The movement of the fuel and its interaction with the internal structure of the tank may also influence this. •The previous weakening of the structure in the rupture initiation area. Rupture by Hydrodynamic Pressure Surge ONERA (the National Aerospace Study and Research Office) developed a method for numerical analysis of the pressure surge phenomenon in the context of tank punctures via high-speed projectiles, and the BEA asked them to study the relevance of this scenario in the case of the Concorde accident. The objectives of the study were: To determine if the hydrodynamic pressure surge phenomenon can occur at relatively low speeds (in comparison with the speed of a bullet which is about 1,000 m/s). •To determine if the hydrodynamic pressure surge phenomenon can be the cause of an “indirect mode” rupture of the tank structure. •In case of tank rupture, to determine if it starts from the puncture location. Method Employed ONERA did not model the puncture process on the lower skin, the simulation beginning after the projectile entered the fluid. The finite element calculation code was the same as that used by EADS, that’s to say the RADIOSS code.

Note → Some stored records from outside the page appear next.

(** X7.  SHOW TABLES takes the database named in the statement and falls
    back to the database of the session; with neither, the builder fails
    with the no-database error.  Once the database is known to exist, the
    callback asks for its tables with the current database set to it, and
    returns the rows of the answer in the order of the answer; an error of
    that query is returned as it is, before any container is allocated.  In
    both cases the current database is the original one afterwards. *)
Theorem ShowTables_rows (p : planner) (n : parser.ShowTables) (s : pstate) :
  let name := if (ShowTables_Database n =? "")%string
              then Database (session p) else ShowTables_Database n in
  (name = "" -> ShowTables p n = Err errNoDatabase)
  /\ (name <> "" ->
      exists d,
        ShowTables p n = Ok d
        /\ dn_name d = "SHOW TABLES FROM " ++ name
        /\ dn_columns d = [col "Table" TypeString]
        /\ forall r rs,
             queryRowsAsRoot p checkSchema [name] = Ok (r :: rs) ->
             (forall rows,
                never_fails p ->
                queryRows p name getTables [name] = Ok rows ->
                exists node s',
                  constructor d p s = (Ok node, s')
                  /\ planRows s' node = rows
                  /\ trace s'
                     = (trace s ++ [ EvQueryRowsAsRoot checkSchema [name];
                                     EvQueryRows getTables [name] ])%list
                  /\ evalCtx_Database s' = evalCtx_Database s)
             /\ (forall e,
                   queryRows p name getTables [name] = Err e ->
                   fst (constructor d p s) = Err e
                   /\ containers (snd (constructor d p s)) = containers s
                   /\ evalCtx_Database (snd (constructor d p s))
                      = evalCtx_Database s)).
Proof.
  intros name. unfold ShowTables. fold name. split.
  - intros ->. reflexivity.
  - intros Hname. apply String.eqb_neq in Hname. rewrite Hname.
    eexists. split; [reflexivity|]. split; [reflexivity|]. split; [reflexivity|].
    cbn [constructor]. intros r rs Hprobe.
    assert (Hhead :
      ShowTables_constructor name [col "Table" TypeString] p s
      = (origDatabase <- gets evalCtx_Database ;;
         modify (set_evalCtx_Database name) ;;;
         defer (set_evalCtx_Database origDatabase)
           (rows <- call_queryRows p getTables [name] ;;
            v <- newContainerValuesNode [col "Table" TypeString] ;;
            forM_ rows (fun r => AddRow_or_close p v r) ;;;
            ret (PlanValues v)))
          (log (EvQueryRowsAsRoot checkSchema [name]) s)).
    { unfold ShowTables_constructor.
      unfold bind at 1. unfold call_queryRowsAsRoot at 1. rewrite Hprobe.
      reflexivity. }
    rewrite Hhead.
    destruct (scoped_query_run p name getTables [name] [col "Table" TypeString]
                (log (EvQueryRowsAsRoot checkSchema [name]) s)) as [Hok Herr].
    split.
    + intros rows Hnf Hq.
      destruct (Hok rows Hnf Hq) as (s' & Hrun & Hrows & Htrace & Hdb).
      exists (PlanValues (mkValuesNode [col "Table" TypeString]
                            (length (containers s)))), s'.
      split; [exact Hrun|]. split; [exact Hrows|]. split.
      * rewrite Htrace. cbn [log trace]. now rewrite <- app_assoc.
      * exact Hdb.
    + intros e Hq. rewrite (Herr e Hq). repeat split.
Qed.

The theoretical characteristics of a characteristic projectile, in accordance with the characteristics of the hole found on the piece of tank discovered at the site, correspond to a small cylinder with a weight of forty-five grams. Its speed in the fluid was fixed at 120 m/s. Finally, its point of impact was chosen as the location of the puncture observed on the piece of tank 5 found at the Gonesse site, which corresponds to a skin thickness of 1. 6 mm. It should, however, be noted that some of the trajectory characteristics chosen are not entirely compatible with observations made on the piece of the tank.
Note: the speed of 120 m/s is an estimated maximum speed, consistent with: •The linear speed of the aircraft at the time of the tyre burst (85 m/s). •The increase in speed imparted to the debris by the tyre destruction mechanism. •The loss of speed due to the puncture. Based on knowledge acquired in the military field, it was also hypothesized that the projectile had an initial slope angle in the fluid of 30° in relation to the skin it struck and that it was turning round during the first moments of its passage.
It has been established that this type of configuration can generate a hydrodynamic pressure surge on the skin underside, the latter being even greater when the turn occurs near the skin. This is the most onerous case known. Several calculations were made, always with the tank fully filled, using various material laws, with or without rupture criteria, as well as different projectile turn kinematics. It should be noted that the phenomenon described diminishes very rapidly, or even disappears, if a free surfaces is located near the puncture area.
The Results The significant results of the particular case studied were as follows: •The calculations for each simulation took place normally, without any accumulation of energy errors or numerical instability, which shows that the method was reliable; •A hydrodynamic pressure surge phenomenon was observed following penetration and turning of the projectile in the tank; •The loads transmitted to the structure did not lead to a rupture in the area affected by the pressure surge.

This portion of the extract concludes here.